Pence is slated to give his speech in Fort McHenry, the site of the War of 1812 battle that inspired Francis Scott Key to write what later became "The Star Spangled Banner."
The coastal fort, which successfully defended Baltimore Harbor from a British naval attack, was chosen to underscore the night's theme "Land of Heroes," which Trump has long defined in militaristic terms.
The president, who avoided military service in Vietnam, will put Reps. Dan Crenshaw of Texas and Lee Zeldin of New York, both military veterans, center stage Wednesday night. Keith Kellogg, a retired Army lieutenant general who serves as Pence's national security adviser, and Lou Holtz, the former Notre Dame football coach, are also scheduled to speak.
Like the convention's first two nights, the lineup also includes a family member and members of the White House staff, who do not traditionally speak at political conventions: Lara Trump, Trump's daughter in-law, press secretary Kayleigh McEnany and Kellyanne Conway, a top White House adviser who managed his 2016 campaign and who announced her resignation last week.
Trump has faced criticism for allegedly violating the Hatch Act by utilizing government resources and officials for partisan purposes at the convention.
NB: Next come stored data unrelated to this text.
(* ===== verification/Regex.v ===== *)
(** Regular expressions: the patterns that the code tests texts with, matched by
    derivatives, and their language. *)

From Stdlib Require Import ZArith Lia List String Bool.
From stdpp Require Import base list sets list_numbers tactics.
From S2P Require Import Prelude JsNum Js.

(** A set of characters is a list of ranges. *)
Inductive re :=
| RNone
| REmpty
| RSet (ranges : list (Z * Z))
| RCat (a b : re)
| RAlt (a b : re)
| RStar (a : re).

#[export] Instance re_eq_dec : EqDecision re.
Proof. solve_decision. Defined.

Definition in_ranges (l : list (Z * Z)) (c : Z) : bool :=
  existsb (fun r => (r.1 <=? c) && (c <=? r.2)) l.

(** [c], [[a-b]], [r?], [r+] and a literal. *)
Definition rc (c : Z) : re := RSet [(c, c)].
Definition ropt (r : re) : re := RAlt r REmpty.
Definition rplus (r : re) : re := RCat r (RStar r).
Fixpoint rcat (l : list re) : re := match l with [] => REmpty | r :: l => RCat r (rcat l) end.
Fixpoint ralt (l : list re) : re := match l with [] => RNone | [r] => r | r :: l => RAlt r (ralt l) end.
Definition rlit (s : jstr) : re := rcat (map rc s).

Fixpoint nullable (r : re) : bool :=
  match r with
  | RNone | RSet _ => false
  | REmpty => true
  | RCat a b => nullable a && nullable b
  | RAlt a b => nullable a || nullable b
  | RStar _ => true
  end.

Fixpoint deriv (c : Z) (r : re) : re :=
  match r with
  | RNone | REmpty => RNone
  | RSet l => if in_ranges l c then REmpty else RNone
  | RCat a b => if nullable a then RAlt (RCat (deriv c a) b) (deriv c b) else RCat (deriv c a) b
  | RAlt a b => RAlt (deriv c a) (deriv c b)
  | RStar a => RCat (deriv c a) (RStar a)
  end.

(** [/^r$/.test(s)]. *)
Fixpoint rmatch (r : re) (s : jstr) : bool :=
  match s with [] => nullable r | c :: s => rmatch (deriv c r) s end.

(** [/^r/.test(s)]: some prefix matches. *)
Fixpoint rprefix (r : re) (s : jstr) : bool :=
  nullable r || match s with [] => false | c :: s => rprefix (deriv c r) s end.

(** The texts that a pattern describes. *)
Inductive lang : re -> jstr -> Prop :=
| lang_empty : lang REmpty []
| lang_set l c : in_ranges l c = true -> lang (RSet l) [c]
| lang_cat a b s t : lang a s -> lang b t -> lang (RCat a b) (s ++ t)
| lang_alt_l a b s : lang a s -> lang (RAlt a b) s
| lang_alt_r a b s : lang b s -> lang (RAlt a b) s
| lang_star_nil a : lang (RStar a) []
| lang_star_cons a s t : lang a s -> lang (RStar a) t -> lang (RStar a) (s ++ t).
#[export] Hint Constructors lang : js.

Lemma lang_cat_inv a b s : lang (RCat a b) s -> exists s1 s2, s = s1 ++ s2 /\ lang a s1 /\ lang b s2.
Proof. intros H; inversion H; subst; eauto. Qed.

Lemma nullable_lang r : nullable r = true <-> lang r [].
Proof.
  induction r as [| |l|a IHa b IHb|a IHa b IHb|a IHa]; simpl.
  - split; [done|intros H; inversion H].
  - split; auto with js.
  - split; [done|intros H; inversion H].
  - rewrite andb_true_iff, IHa, IHb. split.
    + intros [Ha Hb]. exact (lang_cat a b [] [] Ha Hb).
    + intros (s & t & Hst & Ha & Hb)%lang_cat_inv. symmetry in Hst.
      apply app_eq_nil in Hst as [-> ->]. done.
  - rewrite orb_true_iff, IHa, IHb. split; [intros [?|?]; auto with js|intros H; inversion H; auto].
  - split; auto with js.
Qed.

(** A non-empty text of [a*] starts with a non-empty text of [a]. *)
Lemma lang_star_inv a c s :
  lang (RStar a) (c :: s) -> exists s1 s2, s = s1 ++ s2 /\ lang a (c :: s1) /\ lang (RStar a) s2.
Proof.
  remember (RStar a) as r eqn:Er. remember (c :: s) as cs eqn:Es. intros H.
  induction H as [| | | | | |a' s1 t H1 _ H2 IH2]; try discriminate.
  injection Er as ->. destruct s1 as [|x s1]; [by apply IH2|].
  injection Es as -> <-. by exists s1, t.
Qed.

Lemma deriv_lang c r s : lang (deriv c r) s <-> lang r (c :: s).
Proof.
  revert s; induction r as [| |l|a IHa b IHb|a IHa b IHb|a IHa]; intros s; simpl.
  - split; intros H; inversion H.
  - split; intros H; inversion H.
  - destruct (in_ranges l c) eqn:E; (split; intros H; inversion H; subst; auto with js; congruence).
  - assert (lang (RCat (deriv c a) b) s <-> exists s1 s2, s = s1 ++ s2 /\ lang a (c :: s1) /\ lang b s2) as Hcat.
    { split; [intros (s1 & s2 & -> & H1 & H2)%lang_cat_inv; apply IHa in H1; eauto|].
      intros (s1 & s2 & -> & H1%IHa & H2). by constructor. }
    assert (lang (RCat a b) (c :: s)
            <-> (exists s1 s2, s = s1 ++ s2 /\ lang a (c :: s1) /\ lang b s2) \/ (nullable a = true /\ lang b (c :: s)))
      as Hsplit.
    { split.
      - intros (s1 & s2 & Hs & H1 & H2)%lang_cat_inv. destruct s1 as [|x s1]; simpl in Hs.
        + right. rewrite nullable_lang. by rewrite Hs.
        + injection Hs as <- ->. left. eauto.
      - intros [(s1 & s2 & -> & H1 & H2)|[H1%nullable_lang H2]].
        + exact (lang_cat a b (c :: s1) s2 H1 H2).
        + exact (lang_cat a b [] (c :: s) H1 H2). }
    rewrite Hsplit, <- Hcat. destruct (nullable a); [|naive_solver].
    split.
    + intros H; inversion H; subst; [by left|right; split; [done|by apply IHb]].
    + intros [H|[_ H]]; [by apply lang_alt_l|apply lang_alt_r; by apply IHb].
  - split; intros H; inversion H; subst; first [apply lang_alt_l; by apply IHa|apply lang_alt_r; by apply IHb].
  - split.
    + intros (s1 & s2 & -> & H1%IHa & H2)%lang_cat_inv. exact (lang_star_cons a (c :: s1) s2 H1 H2).
    + intros (s1 & s2 & -> & H1%IHa & H2)%lang_star_inv. by constructor.
Qed.

(** Matching decides the language. *)
Lemma rmatch_lang r s : rmatch r s = true <-> lang r s.
Proof.
  revert r; induction s as [|c s IH]; intros r; simpl; [apply nullable_lang|].
  by rewrite IH, deriv_lang.
Qed.

Lemma rprefix_lang r s : rprefix r s = true <-> exists p t, s = p ++ t /\ lang r p.
Proof.
  revert r; induction s as [|c s IH]; intros r; simpl; rewrite orb_true_iff, nullable_lang.
  - split; [intros [H|]; [by exists [], []|done]|].
    intros (p & t & Hpt & H). symmetry in Hpt. apply app_eq_nil in Hpt as [-> ->]. by left.
  - rewrite IH. split.
    + intros [H|(p & t & -> & H%deriv_lang)]; [by exists [], (c :: s)|by exists (c :: p), t].
    + intros (p & t & Hpt & H). destruct p as [|x p]; [by left|].
      injection Hpt as <- ->. right. exists p, t. split; [done|by apply deriv_lang].
Qed.

(** Inversion of the language of the derived forms. *)
Lemma lang_rset l s : lang (RSet l) s <-> exists c, s = [c] /\ in_ranges l c = true.
Proof. split; [intros H; inversion H; eauto|intros (c & -> & H); by constructor]. Qed.

Lemma lang_rcat_cons r l s : lang (rcat (r :: l)) s <-> exists s1 s2, s = s1 ++ s2 /\ lang r s1 /\ lang (rcat l) s2.
Proof. split; [apply lang_cat_inv|intros (s1 & s2 & -> & H1 & H2); by constructor]. Qed.

Lemma lang_rcat_nil s : lang (rcat []) s <-> s = [].
Proof. split; [intros H; by inversion H|intros ->; constructor]. Qed.

Lemma lang_ralt a b s : lang (RAlt a b) s <-> lang a s \/ lang b s.
Proof. split; [intros H; inversion H; auto|intros [?|?]; auto with js]. Qed.

Lemma lang_ropt r s : lang (ropt r) s <-> lang r s \/ s = [].
Proof.
  unfold ropt. rewrite lang_ralt. split; (intros [H|H]; [by left|right]); [by inversion H|subst; constructor].
Qed.

Lemma lang_rplus r s : lang (rplus r) s <-> exists l, l <> [] /\ s = concat l /\ Forall (lang r) l.
Proof.
  assert (forall t, lang (RStar r) t <-> exists l, t = concat l /\ Forall (lang r) l) as Hstar.
  { intros t. split.
    - remember (RStar r) as r' eqn:E. induction 1 as [| | | | | |a s1 t H1 _ _ IH]; try discriminate.
      + by exists [].
      + injection E as ->. destruct IH as (l & -> & Hl); [done|]. exists (s1 :: l). split; [done|by constructor].
    - intros (l & -> & Hl). induction Hl; simpl; auto with js. }
  unfold rplus. split.
  - intros (s1 & s2 & -> & H1 & (l & -> & Hl)%Hstar)%lang_cat_inv. exists (s1 :: l). by split; [|split; [|constructor]].
  - intros (l & Hne & -> & Hl). destruct Hl as [|s1 l H1 Hl]; [done|]. constructor; [done|apply Hstar; eauto].
Qed.
(* ===== verification/YamlInt.v ===== *)
(** js-yaml's [null], [bool] and [int] types (modules 136 to 138): which texts
    they resolve, the values they construct, and the texts they write. *)

From Stdlib Require Import ZArith Lia List String Bool.
From stdpp Require Import base list sets list_numbers tactics.
From S2P Require Import Prelude JsNum Js Regex YamlCommon.

(** The data of a scalar node is a string, or [null] when the node is empty. *)

(** ** Null *)

Definition resolveYamlNull (data : option jstr) : bool :=
  match data with
  | None => true
  | Some data =>
      let max := zlen data in
      ((max =? 1) && streq data (u "~"))
      || ((max =? 4) && (streq data (u "null") || streq data (u "Null") || streq data (u "NULL")))
  end.

Definition constructYamlNull (data : option jstr) : value := VNull.

Definition isNull (object : value) : bool := match object with VNull => true | _ => false end.

Inductive null_style := null_canonical | null_lowercase | null_uppercase | null_camelcase.

Definition representYamlNull (style : null_style) : jstr :=
  match style with
  | null_canonical => u "~"
  | null_lowercase => u "null"
  | null_uppercase => u "NULL"
  | null_camelcase => u "Null"
  end.

(** ** Booleans *)

Definition resolveYamlBoolean (data : option jstr) : bool :=
  match data with
  | None => false
  | Some data =>
      let max := zlen data in
      ((max =? 4) && (streq data (u "true") || streq data (u "True") || streq data (u "TRUE")))
      || ((max =? 5) && (streq data (u "false") || streq data (u "False") || streq data (u "FALSE")))
  end.

Definition constructYamlBoolean (data : jstr) : bool :=
  streq data (u "true") || streq data (u "True") || streq data (u "TRUE").

Definition isBoolean (object : value) : bool := match object with VBool _ => true | _ => false end.

Inductive bool_style := bool_lowercase | bool_uppercase | bool_camelcase.

Definition representYamlBoolean (style : bool_style) (object : bool) : jstr :=
  match style with
  | bool_lowercase => if object then u "true" else u "false"
  | bool_uppercase => if object then u "TRUE" else u "FALSE"
  | bool_camelcase => if object then u "True" else u "False"
  end.

(** ** Integers *)

Definition isHexCode (c : Z) : bool :=
  ((48 <=? c) && (c <=? 57)) || ((65 <=? c) && (c <=? 70)) || ((97 <=? c) && (c <=? 102)).

Definition isOctCode (c : Z) : bool := (48 <=? c) && (c <=? 55).

Definition isDecCode (c : Z) : bool := (48 <=? c) && (c <=? 57).

Definition isBinCode (c : Z) : bool := (c =? 48) || (c =? 49).

(** The loops over the digits of a base, underscores being skipped. *)
Fixpoint resolve_digits (ok : Z -> bool) (s : jstr) (hasDigits : bool) : bool :=
  match s with
  | [] => hasDigits
  | c :: s => if c =? 95 then resolve_digits ok s hasDigits
              else if ok c then resolve_digits ok s true else false
  end.

(** The loop over decimal digits: whether there are any, and the rest of the
    text from the [:] on; [None] when another character is met. *)
Fixpoint resolve_decimal (s : jstr) (hasDigits : bool) : option (bool * jstr) :=
  match s with
  | [] => Some (hasDigits, [])
  | c :: s' => if c =? 95 then resolve_decimal s' hasDigits
               else if c =? 58 then Some (hasDigits, s)
               else if isDecCode c then resolve_decimal s' true else None
  end.

(** [/^(:[0-5]?[0-9])+$/] *)
Definition sexagesimal : re :=
  rplus (rcat [rc 58; ropt (RSet [(48, 53)]); RSet [(48, 57)]]).

Definition resolveYamlInteger (data : option jstr) : bool :=
  match data with
  | None | Some [] => false
  | Some data =>
      let '(_, s) := strip_sign data in
      let decimal s :=
        match resolve_decimal s false with
        | Some (true, []) => true
        | Some (true, rest) => rmatch sexagesimal rest
        | Some (false, _) | None => false
        end in
      match s with
      | ch :: s' =>
          if ch =? 48 then
            match s' with
            | [] => true
            | ch :: digits =>
                if ch =? 98 then resolve_digits isBinCode digits false
                else if ch =? 120 then resolve_digits isHexCode digits false
                else resolve_digits isOctCode s' false
            end
          else decimal s
      | [] => decimal []
      end
  end.
(** A scalar reader, lifted to the state. *)
Definition scalar_reader (r : cursor -> res (option jstr * cursor)) (s : lstate) : res (bool * lstate) :=
  '(o, c) <-? r (cur s);
  match o with
  | Some t => Ok (true, set_node (Some scalar) (VStr t) (set_cur c s))
  | None => Ok (false, set_cur c s)
  end.

(** [a || b] on readers. *)
Definition or_else (a b : lstate -> res (bool * lstate)) (s : lstate) : res (bool * lstate) :=
  '(found, s) <-? a s; if found : bool then Ok (true, s) else b s.

Definition never (s : lstate) : res (bool * lstate) := Ok (false, s).

(** An alias, that takes no properties. *)
Definition alias_reader (s : lstate) : res (bool * lstate) :=
  '(found, s) <-? readAlias s;
  if found && (bool_decide (st_tag s <> None) || bool_decide (st_anchor s <> None))
  then throwError (cur s) (u "alias node should not have any properties")
  else Ok (found, s).

Definition plain_reader (flowIndent : Z) (within : bool) (s : lstate) : res (bool * lstate) :=
  '(found, s) <-? scalar_reader (readPlainScalar input flowIndent within) s;
  Ok (found, if found : bool then match st_tag s with None => set_tag (Some (u "?")) s | Some _ => s end else s).

(** The content of a node. *)
Definition read_content (ctx : context) (allowBlockStyles allowBlockCollections : bool) (flowIndent blockIndent : Z)
    (s : lstate) : res (bool * lstate) :=
  let collections :=
    or_else
      (if allowBlockCollections then or_else (readBlockSequence blockIndent) (readBlockMapping blockIndent flowIndent)
       else never)
      (readFlowCollection flowIndent) in
  '(found, s) <-? collections s;
  if found : bool then Ok (true, s)
  else
    '(found, s) <-?
       or_else (if allowBlockStyles then scalar_reader (readBlockScalar input flowIndent) else never)
         (or_else (scalar_reader (readSingleQuotedScalar input flowIndent))
            (or_else (scalar_reader (readDoubleQuotedScalar input flowIndent))
               (or_else alias_reader (plain_reader flowIndent (bool_decide (ctx = CONTEXT_FLOW_IN)))))) s;
    s <-? name_node (st_anchor s) (Node (st_result s)) s;
    Ok (found, s).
On Tuesday, he held a televised naturalization ceremony and pardoned a bank robber at the White House. Secretary of State Michael R. Pompeo interrupted a visit to the Middle East to address the RNC from Jerusalem, sparking a House ethics probe.
The president's campaign has chosen some speakers, including small business owners from swing states, in hopes they can win over wavering voters. But speakers from Trump's political base have dominated with dire warnings about supposed urban violence, socialist takeovers and a "cancel culture" meant to stifle conservative speech.
Goya Foods CEO Robert Unanue, whose company was targeted by a boycott after he expressed support for Trump, is one of several speakers who plans to highlight the "cancel culture" Wednesday.
Pence is the highest profile speaker of the four-day convention whose last name is not Trump, and the rare member of the president's inner circle from outside Trump's business and family orbits.
A career politician from Indiana, Pence was chosen in 2016 to give socially conservative ballast to Trump, who had changed parties and spouses repeatedly in the past. Pence tends to speak in soaring, but carefully scripted terms that bear little resemblance to Trump's rambling monologues. His appearance at Fort McHenry may compliment his tendency toward grand, patriotic language.
Since taking office, Pence has endured constant speculation that Trump might replace him on the ticket even though he apparently hopes to run for president after a second Trump term. He has stayed in Trump's good graces by largely staying in the background, and offering constant and often obsequious praise for the president.
Pence often highlights Trump's record of appointing conservative judges, cutting regulations and lowering taxes on corporations. He has largely overlooked Trump's insults to women and minorities, and defended his record on foreign affairs and handling the pandemic.